According to the report, people aged 15-24 accounted for 41 percent of new infections over the age of 15 in 2009. Worldwide, an estimated 5 million young people in that age group were living with HIV in 2009. Most of them live in sub-Saharan Africa. Globally, young women make up more than 60 percent of all young people living with HIV. In sub-Saharan Africa that rate jumped to 72 percent.
Despite these challenges, the report acknowledges that some progress has been made in preventing new infections among young people.
"In many high-burden countries, HIV prevalence and incidence have declined among young people. While in 2001 there were 5.7 million young people living with HIV, the figure stands at 5 million (in 2009)," said the UNICEF eastern and southern Africa regional director, Elhadj As Sy, at the media briefing.
He pointed that sexual transmission and injection drug use remain the major modes of transmission of HIV among young people. Early sexual debut, early pregnancy and early experiences with drug use all raise risks for HIV infection.
The report reveals that unemployment and poverty are reported as the main reasons young people enter the sex trade. Worldwide, many young people driven by economic pressure, exploitation, social exclusion and lack of family support turn to commercial sex and injecting drug use.
In 2001, the world made a commitment to reduce the prevalence of HIV among young people by 25 percent by 2010. The actual reduction achieved (from 5.7 million to 5 million) is 12 percent, and it represents less than half the target percentage.
"To avoid the current programming failures, we have to adopt a ' Continuum of Prevention Approach'." said Lina Mousa, deputy director of UNFPA Africa Regional Office.
"This continuum of prevention must be reflected in national HIV strategic plans, poverty reduction strategies and global fund proposals. This response must be developed with and for young people so that they own the response together with their communities," she added.
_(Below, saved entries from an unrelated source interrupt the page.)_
(* ===== verification/NgxLimitReqConf.v ===== *)
(** The directives of the request limiter: limit_req_zone and limit_req of
    src/http/modules/ngx_http_limit_req_module.c, with the zones of the cycle
    (ngx_shared_memory_add of src/core/ngx_cycle.c).

    The arguments of a directive are NUL-terminated strings, without the name
    of the directive here.  The index of a variable and the page size are
    parameters; allocations from the pool of the configuration succeed. *)

From S2P Require Import Prelude NgxNumber NgxLocation NgxLimitReq NgxLimitReqRate.

Module LimitReqConf.

Import Number Location LimitReq LimitReqRate.

(** * Shared memory zones *)

(** The tag of a zone is the module that uses it; its data here is the context
    of a request limit: the rate, the index of the variable and its name. *)
Record limit_req_ctx := MkCtx { c_rate : Z; c_index : Z; c_var : list Z }.

Record shm_zone := MkShm { s_name : list Z; s_size : Z; s_tag : Z; s_data : option limit_req_ctx }.

Fixpoint shm_find (name : list Z) (zones : list shm_zone) : option (nat * shm_zone) :=
  match zones with
  | [] => None
  | z :: zones =>
    if (length name =? length (s_name z))%nat && (ngx_strncmp name (s_name z) (length name) =? 0)
    then Some (O, z)
    else match shm_find name zones with Some (i, z) => Some (S i, z) | None => None end
  end.

(** The index of the zone and the zones. *)
Definition ngx_shared_memory_add (name : list Z) (size tag : Z) (zones : list shm_zone)
    : option (nat * list shm_zone) :=
  match shm_find name zones with
  | Some (i, z) =>
    if negb (s_tag z =? tag) then None
    else if negb (size =? 0) && negb (s_size z =? size) then None
    else Some (i, zones)
  | None => Some (length zones, zones ++ [MkShm name size tag None])
  end.

(** * limit_req_zone *)

Section Zone.
Context (variable_index : list Z -> option Z) (ngx_pagesize tag : Z).

(** The local variables of ngx_http_limit_req_zone that its loop sets. *)
Record zone_args := MkArgs {
  a_name : list Z; a_size : Z; a_rate : Z; a_scale : Z; a_ctx : option (Z * list Z) }.

(** Up to the first ':', and after it. *)
Fixpoint split_colon (s : list Z) : option (list Z * list Z) :=
  match s with
  | [] => None
  | c :: s =>
    if c =? ":"%c then Some ([], s)
    else match split_colon s with Some (n, r) => Some (c :: n, r) | None => None end
  end.

(** The byte before an empty size is the ':', which is not a unit. *)
Definition zone_size (s : list Z) : outcome Z :=
  match s with [] => Ret (ngx_atosz []) | _ => ngx_parse_size s end.

(** One argument; [None] is NGX_CONF_ERROR. *)
Definition limit_req_zone_arg (value : list Z) (a : zone_args) : outcome (option zone_args) :=
  if ngx_strncmp value $"zone=" 5 =? 0 then
    match split_colon (drop 5 value) with
    | None => Ret None
    | Some (name, s) =>
      let! size := zone_size s in
      if size =? NGX_ERROR then Ret None
      else if size <? 8 * ngx_pagesize then Ret None
      else Ret (Some (MkArgs name size (a_rate a) (a_scale a) (a_ctx a)))
    end
  else if ngx_strncmp value $"rate=" 5 =? 0 then
    let len := length value in
    let p := drop (len - 3) value in
    let '(scale, len) :=
      if ngx_strncmp p $"r/s" 3 =? 0 then (1, (len - 3)%nat)
      else if ngx_strncmp p $"r/m" 3 =? 0 then (60, (len - 3)%nat)
      else (a_scale a, len) in
    let rate := ngx_atoi (take (len - 5) (drop 5 value)) in
    if rate <=? NGX_ERROR then Ret None
    else Ret (Some (MkArgs (a_name a) (a_size a) rate scale (a_ctx a)))
  else if hd 0 value =? "$"%c then
    match variable_index (tl value) with
    | None => Ret None
    | Some i => Ret (Some (MkArgs (a_name a) (a_size a) (a_rate a) (a_scale a) (Some (i, tl value))))
    end
  else Ret None.

Fixpoint limit_req_zone_args (values : list (list Z)) (a : zone_args) : outcome (option zone_args) :=
  match values with
  | [] => Ret (Some a)
  | v :: values =>
    let! r := limit_req_zone_arg v a in
    match r with None => Ret None | Some a => limit_req_zone_args values a end
  end.

(** The zones after the directive; [None] is NGX_CONF_ERROR. *)
Definition ngx_http_limit_req_zone (values : list (list Z)) (zones : list shm_zone)
    : outcome (option (list shm_zone)) :=
  let! r := limit_req_zone_args values (MkArgs [] 0 1 1 None) in
  match r with
  | None => Ret None
  | Some a =>
    match a_name a, a_ctx a with
    | [], _ => Ret None
    | _, None => Ret None
    | name, Some (index, var) =>
      let ctx := MkCtx (wrapU 64 (Z.quot (wrapS 64 (a_rate a * 1000)) (a_scale a))) index var in
      match ngx_shared_memory_add name (a_size a) tag zones with
      | None => Ret None
      | Some (i, zones) =>
        match zones !! i with
        | None => Undefined
        | Some z =>
          match s_data z with
          | Some _ => Ret None
          | None => Ret (Some (<[i := MkShm (s_name z) (s_size z) (s_tag z) (Some ctx)]> zones))
          end
        end
      end
    end
  end.

(** * limit_req *)

(** A limit of a location: the index of its zone, the burst and nodelay. *)
Record conf_limit := MkCLimit { cl_zone : nat; cl_burst : Z; cl_nodelay : bool }.

Inductive conf_result := CONF_OK | CONF_ERROR | CONF_DUPLICATE.

(** One argument: the zone, the burst, nodelay and the zones. *)
Definition limit_req_arg (value : list Z) (st : option nat * Z * bool * list shm_zone)
    : option (option nat * Z * bool * list shm_zone) :=
  let '(zone, burst, nodelay, zones) := st in
  if ngx_strncmp value $"zone=" 5 =? 0 then
    match ngx_shared_memory_add (drop 5 value) 0 tag zones with
    | None => None
    | Some (i, zones) => Some (Some i, burst, nodelay, zones)
    end
  else if ngx_strncmp value $"burst=" 6 =? 0 then
    let burst := ngx_atoi (drop 6 value) in
    if burst <=? 0 then None else Some (zone, burst, nodelay, zones)
  else if ngx_strncmp value $"nodelay" 7 =? 0 then Some (zone, burst, true, zones)
  else None.

Fixpoint limit_req_args (values : list (list Z)) (st : option nat * Z * bool * list shm_zone)
    : option (option nat * Z * bool * list shm_zone) :=
  match values with
  | [] => Some st
  | v :: values => match limit_req_arg v st with Some st => limit_req_args values st | None => None end
  end.

Definition ngx_http_limit_req (values : list (list Z)) (limits : list conf_limit) (zones : list shm_zone)
    : conf_result * list conf_limit * list shm_zone :=
  match limit_req_args values (None, 0, false, zones) with
  | None => (CONF_ERROR, limits, zones)
  | Some (None, _, _, zones) => (CONF_ERROR, limits, zones)
  | Some (Some i, burst, nodelay, zones) =>
    match zones !! i with
    | Some (MkShm _ _ _ (Some _)) =>
      if existsb (fun l => (cl_zone l =? i)%nat) limits then (CONF_DUPLICATE, limits, zones)
      else (CONF_OK, limits ++ [MkCLimit i (wrapU 64 (burst * 1000)) nodelay], zones)
    | _ => (CONF_ERROR, limits, zones)
    end
  end.

End Zone.

(** ngx_http_limit_req_merge_conf; NGX_LOG_ERR is 4, NGX_LOG_INFO 7, and
    NGX_CONF_UNSET_UINT is -1. *)
Record limit_req_conf := MkConf { lc_limits : option (list conf_limit); lc_limit_level : Z; lc_delay_level : Z }.

Definition ngx_http_limit_req_create_conf : limit_req_conf := MkConf None (-1) 0.

Definition ngx_http_limit_req_merge_conf (prev conf : limit_req_conf) : limit_req_conf :=
  let limits := match lc_limits conf with None => lc_limits prev | l => l end in
  let level :=
    if lc_limit_level conf =? -1 then (if lc_limit_level prev =? -1 then 4 else lc_limit_level prev)
    else lc_limit_level conf in
  MkConf limits level (if level =? 7 then 7 else level + 1).

Definition zone_one (rate : Z) : shm_zone :=
  MkShm $"one" (10 * 1024 * 1024) 9 (Some (MkCtx rate 3 $"binary_remote_addr")).

Example zone_and_limit :
  ngx_http_limit_req_zone (fun _ => Some 3) 4096 9 [$"$binary_remote_addr"; $"zone=one:10m"; $"rate=30r/m"] [] =
    Ret (Some [zone_one 500]) /\
  ngx_http_limit_req 9 [$"zone=one"; $"burst=5"; $"nodelay"] [] [zone_one 500] =
    (CONF_OK, [MkCLimit 0 5000 true], [zone_one 500]).
Proof. split; vm_compute; reflexivity. Qed.

(** A rate of zero is accepted, and the first request that has to be delayed
    divides by it. *)
Example zero_rate :
  ngx_http_limit_req_zone (fun _ => Some 3) 4096 9 [$"$binary_remote_addr"; $"zone=one:10m"; $"rate=0r/s"] [] =
    Ret (Some [zone_one 0]) /\
  (let z := default zone0 (ngx_http_limit_req_init_zone $"binary_remote_addr" 0 3 None None (∅ : SetPool)) in
   serve [(1000, [97]); (1000, [97])] (MkLimit z 5000 false None)) = Undefined.
Proof. split; vm_compute; reflexivity. Qed.

End LimitReqConf.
To build this continuum of prevention for adolescents and young people, the reports outlined nine specific recommendations including providing young people with information and comprehensive sexuality education, strengthening child protection and social protection measures, engaging communities in shaping a positive social environment that promotes healthy behavior, establishing laws and policies that respect young people's rights.